肉腫の中でも発症頻度が極めて少ない疾患
国立研究開発法人国立がん研究センター中央病院は、1月23日、明細胞肉腫と胞巣状軟部肉腫を対象とする「ニボルマブ」の医師主導治験を開始すると発表した。
明細胞肉腫と胞巣状軟部肉腫は、代表的な希少がんである肉腫の中でも、さらに発症頻度が極めて少ない疾患。試験は、同センターを含む全国4施設で実施される。
企業による開発が積極的に行われていない
希少がんの臨床開発では、患者の数が極めて少ないことや、対象患者の情報集約システムが十分に構築されていないこともあり、患者登録に長い年月を要する。また、投資に見合った収益を承認後に獲得することが困難であるなどの理由から、企業による開発が積極的に行われていないのが現状だ。
明細胞肉腫は現在、手術による完全切除が唯一の治療法と考えられている。切除不能の場合、実施されるのは緩和療法のみであり、推奨される薬物療法は存在しない。

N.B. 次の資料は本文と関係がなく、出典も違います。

(* ===== verification/Scanner.v ===== *)
(** The vulnerability scanner of [src/internal/security/scanner.go]: detectors,
    the scan of one target or file, and [Scan] with its goroutines, its semaphore
    and its channel of results as a step function. *)
From S2P Require Import Prelude GoString.

(** * Severities and vulnerabilities *)

Definition SeverityCritical : string := "CRITICAL".
Definition SeverityHigh : string := "HIGH".
Definition SeverityMedium : string := "MEDIUM".
Definition SeverityLow : string := "LOW".
Definition SeverityInfo : string := "INFO".

Definition severityLevel (s : string) : Z :=
  if (s =? SeverityCritical)%string then 5 else if (s =? SeverityHigh)%string then 4
  else if (s =? SeverityMedium)%string then 3 else if (s =? SeverityLow)%string then 2
  else if (s =? SeverityInfo)%string then 1 else 0.

Definition VulnTypeTLS : string := "TLS_CONFIGURATION".
Definition VulnTypeConfiguration : string := "CONFIGURATION".
Definition VulnTypeExposure : string := "INFORMATION_EXPOSURE".

Record Vulnerability : Type := {
  ID : string; VType : string; Title : string; Description : string; VSeverity : string; Target : string;
  Evidence : string; Remediation : string; References : list string }.

(** What a detector is given: the name of a target, or the content of a file. *)
Inductive target : Type := TString (s : string) | TBytes (s : string).

(** A detector reads the world (network, clock) and may panic. *)
Record Detector (W : Type) : Type := {
  Name : string; Summary : string; Detect : target -> W -> outcome (result string (list Vulnerability)) * W }.
Arguments Name {W} d.
Arguments Summary {W} d.
Arguments Detect {W} d.

(** The default HTTP client, of which only the timeout depends on the configuration. *)
Record ScanConfig : Type := {
  Timeout : Z; Concurrency : Z; TargetHosts : list string; TargetPorts : list Z; TargetFiles : list string;
  ExcludeDetectors : list string; IncludeDetectors : list string; MinSeverity : string; HTTPClient : option Z }.

Record ScanResult : Type := {
  RTarget : string; Vulnerabilities : list Vulnerability; StartTime : Z; EndTime : Z; Duration : Z; Error : option string }.

Record Scanner (W : Type) : Type := { detectors : list (Detector W); config : ScanConfig }.
Arguments detectors {W} s.
Arguments config {W} s.

(** What the scanner asks the world for. [ctx_err] is the error of the context once it is done. *)
Class Env (W : Type) : Type := {
  clock : W -> Z * W;
  ctx_err : W -> option string;
  DialTimeout : string -> W -> option string * W;
  ReadFile : string -> W -> result string string * W }.

Section Scanner.
Context {W : Type} `{Env W}.
Implicit Types (s : Scanner W) (d : Detector W) (w : W).

Definition NewScanner (c : ScanConfig) : Scanner W :=
  let timeout := if Timeout c <=? 0 then 30 * Second else Timeout c in
  {| detectors := [];
     config := {| Timeout := timeout; Concurrency := if Concurrency c <=? 0 then 10 else Concurrency c;
                  TargetHosts := TargetHosts c; TargetPorts := TargetPorts c; TargetFiles := TargetFiles c;
                  ExcludeDetectors := ExcludeDetectors c; IncludeDetectors := IncludeDetectors c;
                  MinSeverity := MinSeverity c;
                  HTTPClient := match HTTPClient c with None => Some timeout | Some t => Some t end |} |}.

Definition RegisterDetector d s : Scanner W := {| detectors := detectors s ++ [d]; config := config s |}.

Definition getActiveDetectors s : list (Detector W) :=
  let c := config s in
  match IncludeDetectors c, ExcludeDetectors c with
  | [], [] => detectors s
  | included, excluded =>
      filter (fun d => (Name d ∉ excluded) /\ (included = [] \/ Name d ∈ included)) (detectors s)
  end.

(** The vulnerabilities that are not below the minimal severity. *)
Definition severe (min : string) (vs : list Vulnerability) : list Vulnerability :=
  if (min =? "")%string then vs else filter (fun v => severityLevel min <= severityLevel (VSeverity v)) vs.

Definition set_error (e : string) (r : ScanResult) : ScanResult :=
  {| RTarget := RTarget r; Vulnerabilities := Vulnerabilities r; StartTime := StartTime r; EndTime := EndTime r;
     Duration := Duration r; Error := Some e |}.
Definition add_found (vs : list Vulnerability) (r : ScanResult) : ScanResult :=
  {| RTarget := RTarget r; Vulnerabilities := Vulnerabilities r ++ vs; StartTime := StartTime r; EndTime := EndTime r;
     Duration := Duration r; Error := Error r |}.

(** The loop over the detectors: [break] leaves the select only. *)
Fixpoint detect_all (min : string) (ds : list (Detector W)) (t : target) (r : ScanResult) w : outcome ScanResult * W :=
  match ds with
  | [] => (Returns r, w)
  | d :: ds =>
      match ctx_err w with
      | Some e => detect_all min ds t (set_error e r) w
      | None =>
          match Detect d t w with
          | (Panics, w) => (Panics, w)
          | (Returns (Err _), w) => detect_all min ds t r w
          | (Returns (Ok vs), w) => detect_all min ds t (add_found (severe min vs) r) w
          end
      end
  end.

Definition start_result (name : string) (now : Z) : ScanResult :=
  {| RTarget := name; Vulnerabilities := []; StartTime := now; EndTime := 0; Duration := 0; Error := None |}.

Definition end_result (r : ScanResult) w : ScanResult * W :=
  let '(now, w) := clock w in
  ({| RTarget := RTarget r; Vulnerabilities := Vulnerabilities r; StartTime := StartTime r; EndTime := now;
      Duration := time_sub now (StartTime r); Error := Error r |}, w).

(** Ends the result of a scan that did not panic. *)
Definition finish (o : outcome ScanResult * W) : outcome ScanResult * W :=
  match o with
  | (Panics, w) => (Panics, w)
  | (Returns r, w) => let '(r, w) := end_result r w in (Returns r, w)
  end.

Definition scanTarget s (ds : list (Detector W)) (name : string) w : outcome ScanResult * W :=
  let '(now, w) := clock w in
  match DialTimeout name w with
  | (Some e, w) => finish (Returns (set_error ("无法连接到目标: " ++ e) (start_result name now)), w)
  | (None, w) => finish (detect_all (MinSeverity (config s)) ds (TString name) (start_result name now) w)
  end.

Definition scanFile s (ds : list (Detector W)) (path : string) w : outcome ScanResult * W :=
  let '(now, w) := clock w in
  match ReadFile path w with
  | (Err e, w) => finish (Returns (set_error ("无法读取文件: " ++ e) (start_result path now)), w)
  | (Ok content, w) => finish (detect_all (MinSeverity (config s)) ds (TBytes content) (start_result path now) w)
  end.

(** ** Scan

    One goroutine for each pair of a host and a port and for each file. *)
Inductive task : Type := ScanTarget (name : string) | ScanFile (path : string).
(* ===== verification/Compression.v ===== *)
(** The adaptive compressor: [src/internal/compression/adaptive.go]. It keeps the
    first bytes of a message back until it knows whether the message is worth
    compressing; a header of four bytes tells the reader what was done. *)
From S2P Require Import Prelude Float64 GoCrypto.

Definition ErrNotFound : string := "encoding not found".

(** * Writers, readers and codecs

    An [io.Writer] with its state; [close] if it is also an [io.Closer]. *)
Class Writer (W : Type) : Type := {
  write : list Z -> W -> Z * option string * W;
  close : option (W -> option string * W) }.

(** An [io.Reader], by the bytes it delivers and the error that follows them,
    [None] at the end of the input. *)
Record Reader : Type := { data : list Z; fails : option string }.

(** [io.LimitReader] *)
Definition LimitReader (r : Reader) (n : Z) : Reader :=
  {| data := take (Z.to_nat n) (data r); fails := if Z.of_nat (length (data r)) <? n then fails r else None |}.

(** [io.ReadFull] of a header, and what the reader then delivers. *)
Definition ReadFull (n : nat) (r : Reader) : result string (list Z * Reader) :=
  if (n <=? length (data r))%nat then Ok (take n (data r), {| data := drop n (data r); fails := fails r |})
  else Err (match fails r with Some e => e | None => match data r with [] => "EOF" | _ => "unexpected EOF" end end).
(* ===== verification/Serialization.v ===== *)
(** Pooled buffers ([src/internal/mempool/buffer.go]) and the readers and writers
    over them ([src/internal/serialization/zerocopy.go]).

    A buffer is an object of a store, known by its address; the pool keeps
    addresses. Protocol buffers are parameters. *)
From S2P Require Import Prelude Mempool.

(** * Readers

    An [io.Reader] is the list of what its source will deliver: bytes, and the error
    that comes with the last of them. A read takes at most as many bytes as its
    buffer holds; at the end it says [EOF] for ever. *)
Definition EOF : string := "EOF".
Abbreviation source := (list (list Z * option string)).

Definition Read (size : nat) (s : source) : list Z * option string * source :=
  match s with
  | [] => ([], Some EOF, [])
  | (bs, err) :: s =>
      if (length bs <=? size)%nat then (bs, err, match err with None => s | Some e => [([], Some e)] end)
      else (take size bs, None, (drop size bs, err) :: s)
  end.

(** * Buffers *)
Module Buffers.

Record PooledBuffer : Type := { contents : list Z; capacity : Z; pool : bool }.

(** [heap]: the buffers made so far; [items]: those in the [sync.Pool]. [grow] is the
    capacity of a [bytes.Buffer] after more than its capacity was written. *)
Record AdvancedBufferPool : Type := { heap : list PooledBuffer; items : list nat; initialSize : Z; maxSize : Z }.

Definition NewAdvancedBufferPool (initial max : Z) : AdvancedBufferPool := {| heap := []; items := []; initialSize := initial; maxSize := max |}.

Definition set_buffer (i : nat) (b : PooledBuffer) (p : AdvancedBufferPool) : AdvancedBufferPool :=
  {| heap := <[i := b]> (heap p); items := items p; initialSize := initialSize p; maxSize := maxSize p |}.

Definition Reset (b : PooledBuffer) : PooledBuffer := {| contents := []; capacity := capacity b; pool := pool b |}.

Definition update (f : PooledBuffer -> PooledBuffer) (i : nat) (p : AdvancedBufferPool) : AdvancedBufferPool :=
  {| heap := alter f i (heap p); items := items p; initialSize := initialSize p; maxSize := maxSize p |}.

(** Gets the item that [pick] says, or a new buffer; it is emptied and remembers the pool. *)
Definition Get (pick : option nat) (p : AdvancedBufferPool) : nat * AdvancedBufferPool :=
  let reuse b := {| contents := []; capacity := capacity b; pool := true |} in
  match take_item pick (items p) with
  | Some (i, rest) => (i, {| heap := alter reuse i (heap p); items := rest; initialSize := initialSize p; maxSize := maxSize p |})
  | None => (length (heap p), {| heap := heap p ++ [{| contents := []; capacity := initialSize p; pool := true |}]; items := items p;
                                 initialSize := initialSize p; maxSize := maxSize p |})
  end.

Definition Put (i : nat) (p : AdvancedBufferPool) : AdvancedBufferPool :=
  match heap p !! i with
  | None => p
  | Some b => if maxSize p <? capacity b then p
              else {| heap := alter Reset i (heap p); items := items p ++ [i]; initialSize := initialSize p; maxSize := maxSize p |}
  end.

Definition Release (i : nat) (p : AdvancedBufferPool) : AdvancedBufferPool :=
  match heap p !! i with Some b => if pool b then Put i p else p | None => p end.

Section Growth.
Variable grow : Z -> nat -> Z.

(** [bytes.Buffer.Write] *)
Definition Write (bs : list Z) (b : PooledBuffer) : PooledBuffer :=
  let n := (length (contents b) + length bs)%nat in
  {| contents := contents b ++ bs; capacity := if Z.of_nat n <=? capacity b then capacity b else grow (capacity b) n; pool := pool b |}.

(** The loop of [ReadFrom], with 4096 bytes at a time. *)
Fixpoint ReadFrom (fuel : nat) (s : source) (n : Z) (b : PooledBuffer) : option (Z * option string * PooledBuffer * source) :=
  match fuel with
  | O => None
  | S fuel =>
      let '(bs, err, s) := Read 4096 s in
      let n := i64 (n + Z.of_nat (length bs)) in
      let b := if bool_decide (bs = []) then b else Write bs b in
      match err with
      | Some e => if (e =? EOF)%string then Some (n, None, b, s) else Some (n, Some e, b, s)
      | None => ReadFrom fuel s n b
      end
  end.

(** Enough turns: one for each read. *)
Definition fuel_for (s : source) : nat := S (sum_list_with (fun x => S (length x.1)) s).
End Growth.

(** [WriteTo]: one write of everything; the buffer keeps its contents. [write] is the
    writer's answer. *)
Definition WriteTo (write : list Z -> Z * option string) (b : PooledBuffer) : Z * option string :=
  match contents b with [] => (0, None) | bs => write bs end.

(** The pool for protocol buffers keeps every buffer and does not give it a pool. *)
Module Proto.
Definition Get (pick : option nat) (p : AdvancedBufferPool) : nat * AdvancedBufferPool :=
  match take_item pick (items p) with
  | Some (i, rest) => (i, {| heap := alter Reset i (heap p); items := rest; initialSize := initialSize p; maxSize := maxSize p |})
  | None => (length (heap p), {| heap := heap p ++ [{| contents := []; capacity := initialSize p; pool := false |}]; items := items p;
                                 initialSize := initialSize p; maxSize := maxSize p |})
  end.
Definition Put (i : nat) (p : AdvancedBufferPool) : AdvancedBufferPool :=
  {| heap := alter Reset i (heap p); items := items p ++ [i]; initialSize := initialSize p; maxSize := maxSize p |}.
End Proto.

胞巣状軟部肉腫も、基本的な治療法は手術による完全切除となる。切除不能の場合、分子標的薬「スニチニブ」が唯一NCCNガイドラインで推奨されているが、日本国内では同剤の肉腫への適応は認められていない。
新薬開発手法のモデルのひとつになる
「ニボルマブ」は、悪性黒色腫および一部の腎細胞がんに対する有効性が確認された薬剤。明細胞肉腫ならびに胞巣状軟部肉腫に対しても、有望な新規治療法として期待されている。
国立がん研究センターは、同試験を成功させることにより、超希少がんの臨床試験計画や新薬開発手法のモデルのひとつになることを期待しているという。